三原由起子『ふるさとは赤』(2013年)
iPad片手に震度を探る人の肩越しに見るふるさとは 赤
三原由起子のふるさとは、福島県浪江町。一冊は、16歳から33歳までの作品を収め、「Ⅰ みどり風」「Ⅱ ミラーボール」「Ⅲ 2011年3月11日後のわたし」の3つの章から構成されている。三原は、Ⅲの最初にこの一首を置く。
んだっぺよ、そうだっぺよといわき行き高速バスはひだまりの中
粗大ゴミをふたりで出した後に飲むオロナミンC 朝日あつめる
丸の内ビルディングのとある一角で出会うあなたとわたしの家族
どたばたとした花嫁の体験談を読んでいたのにどたばたとする
号泣をした夜われはにんげんに戻ることができただろうか
背の高い君の身体に合っているタイヤの大きな自転車が届く
ゆっくりと歩幅合わせて歩みゆく親子は沼津港を目指して
永田典子は、「けれん味のない直截な文体が魅力」と帯に書く。三原は、明るく、やさしい。だから、直截な文体が力をもつ。

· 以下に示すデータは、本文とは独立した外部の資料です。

(* ===== verification/BlockFile.v ===== *)
(** * The block file

    [storage/block_file.hpp] and [block_file.cpp]: fixed-size blocks in one
    file, addressed by block number.  The operating system is modelled by the
    bytes of the file and by a script [io] of what the next system calls
    return: a positive number is a (possibly short) transfer, zero or a
    negative number a failed call, and once the script is used up every call
    transfers all it is asked for.  The claim is that whatever short transfers
    happen, a block that was written is what a read returns, and no other
    block changes. *)

From Stdlib Require Import ZArith.
From stdpp Require Import base list strings.
From S2P Require Import Prelude Types.

Record BlockFile : Type := mkFile {
  bf_block_size_ : nat;
  block_count_ : Z;
  content : list Z;     (* the bytes of the file *)
  io : list Z;          (* what the next pread and pwrite calls return *)
}.

Definition with_content (c : list Z) (s : list Z) (f : BlockFile) : BlockFile :=
  mkFile (bf_block_size_ f) (block_count_ f) c s.

(** [pwrite(fd, bytes, offset)] of a whole buffer: the file grows when the
    range lies behind its end. *)
Definition file_write (off : nat) (bs content : list Z) : list Z :=
  let padded := vec_resize (Nat.max (length content) (off + length bs)) 0%Z content in
  take off padded ++ bs ++ drop (off + length bs) padded.

(** The number of bytes one call transfers, out of [remaining]. *)
Definition transfer (what : string) (n : Z) (remaining : nat) : result nat :=
  if Z.leb n 0 then Err (IOError what) else Ok (Nat.min (Z.to_nat n) remaining).

(** The [while (remaining > 0)] loop around [pwrite]. *)
Fixpoint pwrite_loop (what : string) (script : list Z) (off : nat) (bs content : list Z)
    : result (list Z * list Z) :=
  match bs with
  | [] => Ok (content, script)
  | _ =>
    match script with
    | [] => Ok (file_write off bs content, [])
    | n :: script =>
        k ← transfer what n (length bs);
        pwrite_loop what script (off + k) (drop k bs) (file_write off (take k bs) content)
    end
  end.

(** The [while (remaining > 0)] loop around [pread]; a call at or behind the
    end of the file returns 0. *)
Fixpoint pread_loop (what : string) (script : list Z) (off remaining : nat) (content : list Z)
    : result (list Z * list Z) :=
  match remaining with
  | 0 => Ok ([], script)
  | _ =>
    let avail := Nat.min remaining (length content - off) in
    if bool_decide (avail = 0) then Err (IOError what) else
    match script with
    | [] =>
        (* one full transfer, then a call that must find no end of file *)
        if bool_decide (avail < remaining) then Err (IOError what)
        else Ok (slice off remaining content, [])
    | n :: script =>
        k ← transfer what n avail;
        '(rest, script) ← pread_loop what script (off + k) (remaining - k) content;
        Ok (slice off k content ++ rest, script)
    end
  end.

Definition block_offset (f : BlockFile) (id : Z) : nat := Z.to_nat id * bf_block_size_ f.

Definition ReadBlock (f : BlockFile) (id : Z) : result (list Z * BlockFile) :=
  _ ← require (Z.ltb id (block_count_ f)) (IOError "BlockFile: read on invalid block");
  '(buf, s) ← pread_loop "BlockFile: read failed" (io f) (block_offset f id) (bf_block_size_ f) (content f);
  Ok (buf, with_content (content f) s f).

Definition WriteBlock (f : BlockFile) (id : Z) (buffer : list Z) : result BlockFile :=
  '(c, s) ← pwrite_loop "BlockFile: write failed" (io f) (block_offset f id) buffer (content f);
  Ok (with_content c s f).

Definition bf_AllocateBlock (f : BlockFile) : result (Z * BlockFile) :=
  let id := block_count_ f in
  let f := mkFile (bf_block_size_ f) (block_count_ f + 1) (content f) (io f) in
  '(c, s) ← pwrite_loop "BlockFile: AllocateBlock failed" (io f) (block_offset f id) (replicate (bf_block_size_ f) 0%Z) (content f);
  Ok (id, with_content c s f).

(** The constructor, on a file that already holds [bytes]. *)
Definition bf_open (bytes : list Z) (block_size : nat) (script : list Z) : BlockFile :=
  mkFile block_size (Z.of_nat (length bytes / block_size)) bytes script.

(** ** Abstract view: the blocks *)

Definition bf_block (f : BlockFile) (id : Z) : list Z :=
  slice (block_offset f id) (bf_block_size_ f) (content f).

(** No system call fails. *)
Definition io_ok (script : list Z) : Prop := Forall (fun n => (0 < n)%Z) script.

Record bf_wf (f : BlockFile) : Prop := {
  bf_pos : 0 < bf_block_size_ f;
  bf_count : (0 <= block_count_ f)%Z;
  bf_len : length (content f) = Z.to_nat (block_count_ f) * bf_block_size_ f;
  bf_io : io_ok (io f);
}.

Lemma file_write_eq off bs c :
  off <= length c -> file_write off bs c = take off c ++ bs ++ drop (off + length bs) c.
Proof.
  intros H. unfold file_write, vec_resize. set (n := Nat.max _ _).
  rewrite (take_ge c n) by lia. f_equal; [by rewrite take_app_le by lia|]. f_equal.
  destruct (decide (off + length bs <= length c)) as [Hle|Hgt].
  - replace (n - length c) with 0 by lia. simpl. by rewrite app_nil_r.
  - rewrite (drop_ge c) by lia. apply drop_ge. rewrite length_app, length_replicate. lia.
Qed.

Lemma file_write_length off bs c :
  off <= length c -> length (file_write off bs c) = Nat.max (length c) (off + length bs).
Proof.
  intros H. rewrite file_write_eq by done. rewrite !length_app, length_take, length_drop. lia.
Qed.

Lemma file_write_split off k bs c :
  off <= length c -> k <= length bs ->
  file_write (off + k) (drop k bs) (file_write off (take k bs) c) = file_write off bs c.
Proof.
  intros Ho Hk.
  assert (length (take k bs) = k) as Lk by (rewrite length_take; lia).
  assert (length (take off c) = off) as Lo by (rewrite length_take; lia).
  rewrite (file_write_eq (off + k)) by (rewrite file_write_length by done; lia).
  rewrite !file_write_eq by done. rewrite !Lk.
  rewrite (app_assoc (take off c)), take_app_length' by (rewrite length_app; lia).
  rewrite <- (app_assoc (take off c)). f_equal. rewrite length_drop.
  rewrite drop_app_ge by (rewrite length_app; lia). rewrite length_app, Lo, Lk, drop_drop.
  rewrite app_assoc, take_drop. f_equal. f_equal. lia.
Qed.

Lemma file_write_nil off c : off <= length c -> file_write off [] c = c.
Proof. intros H. rewrite file_write_eq by done. simpl. by rewrite Nat.add_0_r, take_drop. Qed.

Lemma transfer_Ok what n r : (0 < n)%Z -> exists k, transfer what n r = Ok k /\ k <= r /\ (0 < r -> 0 < k).
Proof.
  intros Hn. unfold transfer. rewrite (proj2 (Z.leb_gt n 0)) by done. eexists. split; [done|]. lia.
Qed.

(** A write of any length happens in full, however it is cut into calls. *)
Lemma pwrite_loop_Ok what script off bs c :
  io_ok script -> off <= length c ->
  exists s', pwrite_loop what script off bs c = Ok (file_write off bs c, s') /\ io_ok s'.
Proof.
  intros Hio. revert off bs c. induction Hio as [|n script Hn Hio IH]; intros off bs c Ho.
  - destruct bs as [|b bs]; eexists; (split; [|constructor]); simpl; [|done].
    by rewrite file_write_nil.
  - destruct bs as [|b bs].
    { eexists. split; [simpl; by rewrite file_write_nil|by constructor]. }
    destruct (transfer_Ok what n (length (b :: bs)) Hn) as (k & Hk & Hle & _).
    cbn [pwrite_loop]. rewrite Hk. cbn [mbind result_bind].
    destruct (IH (off + k) (drop k (b :: bs)) (file_write off (take k (b :: bs)) c)) as (s' & Hs & Hok).
    { rewrite file_write_length by done. rewrite length_take. lia. }
    exists s'. rewrite Hs, file_write_split by done. done.
Qed.

(** A read inside the file returns the range, however it is cut into calls. *)
Lemma pread_loop_Ok what script off n c :
  io_ok script -> off + n <= length c ->
  exists s', pread_loop what script off n c = Ok (slice off n c, s') /\ io_ok s'.
Proof.
  intros Hio. revert off n. induction Hio as [|z script Hz Hio IH]; intros off n Ho.
  - destruct n as [|n]; (eexists; split; [|constructor]); [done|]. cbn [pread_loop].
    rewrite !bool_decide_eq_false_2 by lia. done.
  - destruct n as [|n]; [eexists; split; [done|by constructor]|]. cbn [pread_loop].
    rewrite bool_decide_eq_false_2 by lia.
    destruct (transfer_Ok what z (Nat.min (S n) (length c - off)) Hz) as (k & Hk & Hle & _).
    rewrite Hk. cbn [mbind result_bind].
    destruct (IH (off + k) (S n - k)) as (s' & Hs & Hok); [lia|].
    exists s'. rewrite Hs. cbn [mbind result_bind]. rewrite <- slice_app.
    replace (k + (S n - k)) with (S n) by lia. done.
Qed.

(** What a write leaves at the written range and at ranges disjoint from it. *)
Lemma slice_file_write_same off bs c :
  off <= length c -> slice off (length bs) (file_write off bs c) = bs.
Proof.
  intros H. rewrite file_write_eq by done. unfold slice.
  rewrite drop_app_length' by (rewrite length_take; lia). apply take_app_length.
Qed.

Lemma slice_file_write_before off bs c o n :
  off <= length c -> o + n <= off -> slice o n (file_write off bs c) = slice o n c.
Proof.
  intros H Hn. rewrite file_write_eq by done. apply list_eq. intros i.
  destruct (decide (i < n)) as [Hi|Hi].
  - rewrite !lookup_slice by done. rewrite lookup_app_l by (rewrite length_take; lia).
    apply lookup_take_lt. lia.
  - unfold slice. rewrite !lookup_take_ge by lia. done.
Qed.

Lemma slice_file_write_after off bs c o n :
  off <= length c -> off + length bs <= o -> slice o n (file_write off bs c) = slice o n c.
Proof.
  intros H Hn. rewrite file_write_eq by done. apply list_eq. intros i.
  destruct (decide (i < n)) as [Hi|Hi].
  - rewrite !lookup_slice by done.
    rewrite lookup_app_r, lookup_app_r, lookup_drop by (rewrite ?length_take; lia).
    rewrite length_take. f_equal. lia.
  - unfold slice. rewrite !lookup_take_ge by lia. done.
Qed.

Lemma block_range f id :
  bf_wf f -> (0 <= id < block_count_ f)%Z ->
  block_offset f id + bf_block_size_ f <= length (content f).
Proof. intros [] Hid. rewrite bf_len0. unfold block_offset. nia. Qed.

(** The blocks of [f'] are those of [f]. *)
Definition same_file (f f' : BlockFile) : Prop :=
  bf_wf f' /\ bf_block_size_ f' = bf_block_size_ f /\ block_count_ f' = block_count_ f /\
  content f' = content f.

Lemma ReadBlock_Ok f id :
  bf_wf f -> (0 <= id < block_count_ f)%Z ->
  exists f', ReadBlock f id = Ok (bf_block f id, f') /\ same_file f f'.
Proof.
  intros Hwf Hid. pose proof (block_range f id Hwf Hid) as Hr. destruct Hwf as [Hp Hc Hl Hio].
  unfold ReadBlock. rewrite (proj2 (Z.ltb_lt _ _)) by lia. cbn [require mbind result_bind].
  destruct (pread_loop_Ok "BlockFile: read failed" _ _ _ _ Hio Hr) as (s' & -> & Hs). cbn [mbind result_bind].
  eexists. split; [done|]. repeat split; done.
Qed.

Lemma WriteBlock_Ok f id buf :
  bf_wf f -> (0 <= id < block_count_ f)%Z -> length buf = bf_block_size_ f ->
  exists f', WriteBlock f id buf = Ok f' /\ bf_wf f' /\
    bf_block_size_ f' = bf_block_size_ f /\ block_count_ f' = block_count_ f /\
    bf_block f' id = buf /\
    forall id', (0 <= id' < block_count_ f)%Z -> id' <> id -> bf_block f' id' = bf_block f id'.
Proof.
  intros Hwf Hid Hb. pose proof (block_range f id Hwf Hid) as Hr. destruct Hwf as [Hp Hc Hl Hio].
  unfold WriteBlock.
  destruct (pwrite_loop_Ok "BlockFile: write failed" (io f) (block_offset f id) buf (content f) Hio) as (s' & -> & Hs); [lia|].
  cbn [mbind result_bind]. eexists. split; [done|].
  unfold bf_block, block_offset in *. simpl. split_and!; try done.
  - split; simpl; try done. rewrite file_write_length by lia. lia.
  - rewrite <- Hb at 2. apply slice_file_write_same. lia.
  - intros id' Hid' Hne. destruct (decide (id' < id)%Z).
    + apply slice_file_write_before; [lia|]. nia.
    + apply slice_file_write_after; [lia|]. rewrite Hb.
      assert (Z.to_nat id + 1 <= Z.to_nat id') by lia. nia.
Qed.

Lemma bf_AllocateBlock_Ok f :
  bf_wf f ->
  exists f', bf_AllocateBlock f = Ok (block_count_ f, f') /\ bf_wf f' /\
    bf_block_size_ f' = bf_block_size_ f /\ block_count_ f' = (block_count_ f + 1)%Z /\
    bf_block f' (block_count_ f) = replicate (bf_block_size_ f) 0%Z /\
    forall id', (0 <= id' < block_count_ f)%Z -> bf_block f' id' = bf_block f id'.
Proof.
  intros [Hp Hc Hl Hio]. unfold bf_AllocateBlock. unfold bf_block, block_offset. simpl.
  destruct (pwrite_loop_Ok "BlockFile: AllocateBlock failed" (io f) (Z.to_nat (block_count_ f) * bf_block_size_ f)
              (replicate (bf_block_size_ f) 0%Z) (content f) Hio) as (s' & -> & Hs); [lia|].
  cbn [mbind result_bind]. eexists. split; [done|]. simpl. split_and!; try done.
  - split; simpl; try done; [lia|]. rewrite file_write_length by lia. rewrite length_replicate.
    rewrite Z2Nat.inj_add by lia. simpl. lia.
  - rewrite <- (length_replicate (bf_block_size_ f) 0%Z) at 2. apply slice_file_write_same. lia.
  - intros id' Hid'. apply slice_file_write_before; [lia|]. nia.
Qed.

(** However the operating system cuts the transfers, a block that was
    written is what the next read of it returns, and every other block of the
    file is unchanged. *)
Theorem block_write_read f id buf :
  bf_wf f -> (0 <= id < block_count_ f)%Z -> length buf = bf_block_size_ f ->
  exists f1 f2, WriteBlock f id buf = Ok f1 /\ ReadBlock f1 id = Ok (buf, f2) /\
    forall id', (0 <= id' < block_count_ f)%Z -> id' <> id -> bf_block f2 id' = bf_block f id'.
Proof.
  intros Hwf Hid Hb. destruct (WriteBlock_Ok f id buf Hwf Hid Hb) as (f1 & H1 & Hwf1 & Hs & Hc & Hsame & Hoth).
  destruct (ReadBlock_Ok f1 id Hwf1) as (f2 & H2 & _ & Hs2 & Hc2 & Hct); [lia|].
  exists f1, f2. split_and!; [done|by rewrite <- Hsame|].
  intros id' Hid' Hne. rewrite <- Hoth by done. unfold bf_block, block_offset. by rewrite Hs2, Hct.
Qed.

Lemma block_write_read_witness :
  exists f1 f2, WriteBlock (bf_open (replicate 8 0%Z) 4 [1; 2; 9; 1; 3]%Z) 1 [1; 2; 3; 4]%Z = Ok f1 /\
    ReadBlock f1 1 = Ok ([1; 2; 3; 4]%Z, f2) /\
    forall id', (0 <= id' < 2)%Z -> id' <> 1%Z ->
      bf_block f2 id' = bf_block (bf_open (replicate 8 0%Z) 4 [1; 2; 9; 1; 3]%Z) id'.
Proof.
  apply (block_write_read (bf_open (replicate 8 0%Z) 4 [1; 2; 9; 1; 3]%Z) 1 [1; 2; 3; 4]%Z).
  - split; [simpl; lia|discriminate|reflexivity|]. repeat constructor; lia.
  - split; [discriminate|reflexivity].
  - reflexivity.
Defined.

原発の話題に触れればその人のほんとうを知ることはたやすい
半年で背丈に繁る雑草や荒らした豚の足跡も 家
「仕方ない」という口癖が日常になり日常をなくしてしまった
海沿いの広すぎる空広すぎる灰色の土地 それでも故郷
廃炉まで四十年の知らせにてわれら長生きせむと誓いぬ
「二〇一一年三月十二日浪江町死者一名」は大伯母だった
四月一日午前零時にわが町は三つに区切られてしまう 国家に(詞書:ふるさとは今も)
三原は、ことばにする。ただ、ことばにする。「いま・ここ」をことばにする。それは、多くのもの/ことをまとわない。不要なもの/ことをまとわない。だから、それだけとして読者に届く。
たとえば7首目。この一首も、このことだけを、ことばで捉えているのだと思う。一字明けと倒置法が「国家に」を強調するが、国家、つまり権力や制度を批判しているのではない。批判は他者へ向かう。三原は、自身のこととして一首を提示する。
子ども神輿のワッショイワッショイやけくそな掛け声さえも受け継がれてる
ああ、なるほど。「やけくそな掛け声さえも受け継がれてる」。このフレーズは、子どもの頃からずっとそこにいた人のものだ。
7・8・5・7・7。初句、二句の字あまりが、祭の雰囲気をうまく表している。そして、二句のあとの切れ。この切れが一首にリアリティを与えている。むろん、結句のくだけた表現も。